> _The task_
Which of the lines below contain the string "LocalState"? Copy each one.

****

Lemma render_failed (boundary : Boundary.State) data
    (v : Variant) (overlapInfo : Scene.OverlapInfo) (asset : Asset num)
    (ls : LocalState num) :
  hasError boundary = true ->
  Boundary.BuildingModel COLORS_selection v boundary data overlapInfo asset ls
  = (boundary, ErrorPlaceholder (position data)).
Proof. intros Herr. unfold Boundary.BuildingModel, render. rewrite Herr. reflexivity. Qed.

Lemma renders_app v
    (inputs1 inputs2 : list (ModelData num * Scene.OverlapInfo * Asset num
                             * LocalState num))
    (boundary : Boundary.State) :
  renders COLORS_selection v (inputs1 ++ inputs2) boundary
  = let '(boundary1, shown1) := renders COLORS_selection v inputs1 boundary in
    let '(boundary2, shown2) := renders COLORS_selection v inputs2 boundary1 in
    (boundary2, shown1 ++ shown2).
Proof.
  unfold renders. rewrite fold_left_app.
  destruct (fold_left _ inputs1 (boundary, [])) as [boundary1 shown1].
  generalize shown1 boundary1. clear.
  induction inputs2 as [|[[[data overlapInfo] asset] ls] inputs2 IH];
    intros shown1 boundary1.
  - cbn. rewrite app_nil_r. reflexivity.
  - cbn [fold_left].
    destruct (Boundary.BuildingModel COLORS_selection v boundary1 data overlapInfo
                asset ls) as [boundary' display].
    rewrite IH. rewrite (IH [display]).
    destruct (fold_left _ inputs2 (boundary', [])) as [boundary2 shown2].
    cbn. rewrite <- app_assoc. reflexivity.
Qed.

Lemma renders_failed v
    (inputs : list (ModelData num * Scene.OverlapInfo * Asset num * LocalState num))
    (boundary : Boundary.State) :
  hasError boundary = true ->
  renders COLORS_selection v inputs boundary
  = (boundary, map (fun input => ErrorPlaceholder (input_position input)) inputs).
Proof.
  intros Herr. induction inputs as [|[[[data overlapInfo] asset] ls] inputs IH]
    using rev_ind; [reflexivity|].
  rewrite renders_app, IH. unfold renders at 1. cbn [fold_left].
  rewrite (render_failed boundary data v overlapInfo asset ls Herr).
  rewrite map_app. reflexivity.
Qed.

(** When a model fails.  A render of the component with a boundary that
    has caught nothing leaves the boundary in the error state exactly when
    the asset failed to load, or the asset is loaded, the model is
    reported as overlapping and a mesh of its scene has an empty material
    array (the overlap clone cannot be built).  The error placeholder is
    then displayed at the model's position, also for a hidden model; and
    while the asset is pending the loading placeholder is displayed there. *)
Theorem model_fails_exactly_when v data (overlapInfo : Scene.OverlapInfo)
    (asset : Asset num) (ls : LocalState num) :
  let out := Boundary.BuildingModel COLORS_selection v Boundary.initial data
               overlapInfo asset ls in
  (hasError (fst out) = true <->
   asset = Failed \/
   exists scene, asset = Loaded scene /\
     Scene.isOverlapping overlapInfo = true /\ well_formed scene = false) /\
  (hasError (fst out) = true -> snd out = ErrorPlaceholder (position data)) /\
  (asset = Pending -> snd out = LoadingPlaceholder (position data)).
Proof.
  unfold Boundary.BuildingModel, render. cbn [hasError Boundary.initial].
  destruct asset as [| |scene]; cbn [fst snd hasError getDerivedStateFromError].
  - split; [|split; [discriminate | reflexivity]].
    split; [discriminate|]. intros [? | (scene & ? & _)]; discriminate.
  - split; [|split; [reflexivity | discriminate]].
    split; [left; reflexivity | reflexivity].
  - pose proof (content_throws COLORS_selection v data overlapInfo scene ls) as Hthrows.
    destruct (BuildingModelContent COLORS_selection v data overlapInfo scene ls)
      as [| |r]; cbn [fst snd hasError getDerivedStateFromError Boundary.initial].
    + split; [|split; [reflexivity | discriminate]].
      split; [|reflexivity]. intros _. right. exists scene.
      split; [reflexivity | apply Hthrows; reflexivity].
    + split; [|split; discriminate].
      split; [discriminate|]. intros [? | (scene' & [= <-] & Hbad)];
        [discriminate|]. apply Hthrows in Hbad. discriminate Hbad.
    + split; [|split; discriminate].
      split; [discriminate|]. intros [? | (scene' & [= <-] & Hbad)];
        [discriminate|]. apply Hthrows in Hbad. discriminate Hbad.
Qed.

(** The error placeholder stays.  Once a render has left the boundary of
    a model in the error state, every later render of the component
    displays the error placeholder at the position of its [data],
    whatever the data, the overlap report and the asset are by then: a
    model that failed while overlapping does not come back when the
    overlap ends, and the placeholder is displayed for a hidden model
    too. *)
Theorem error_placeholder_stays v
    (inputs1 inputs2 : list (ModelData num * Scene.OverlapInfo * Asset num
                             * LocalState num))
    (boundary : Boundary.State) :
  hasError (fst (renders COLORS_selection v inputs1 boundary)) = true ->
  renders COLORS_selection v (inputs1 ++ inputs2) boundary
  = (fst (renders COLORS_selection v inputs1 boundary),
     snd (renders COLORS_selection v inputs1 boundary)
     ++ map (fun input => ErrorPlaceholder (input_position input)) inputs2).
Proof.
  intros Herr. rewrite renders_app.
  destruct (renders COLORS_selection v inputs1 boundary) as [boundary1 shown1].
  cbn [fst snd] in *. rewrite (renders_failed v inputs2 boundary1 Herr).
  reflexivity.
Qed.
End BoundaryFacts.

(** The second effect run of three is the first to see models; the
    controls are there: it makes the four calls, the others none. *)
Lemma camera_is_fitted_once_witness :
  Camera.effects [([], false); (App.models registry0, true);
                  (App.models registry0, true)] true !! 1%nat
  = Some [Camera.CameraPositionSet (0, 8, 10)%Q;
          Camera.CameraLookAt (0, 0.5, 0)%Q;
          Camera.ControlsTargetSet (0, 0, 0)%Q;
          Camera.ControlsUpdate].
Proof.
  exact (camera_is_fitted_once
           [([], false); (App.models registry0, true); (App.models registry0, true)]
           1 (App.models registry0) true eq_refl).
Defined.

****

> _Answer section_
    (ls : LocalState num) :
                             * LocalState num))
    (inputs : list (ModelData num * Scene.OverlapInfo * Asset num * LocalState num))
    (asset : Asset num) (ls : LocalState num) :
                             * LocalState num))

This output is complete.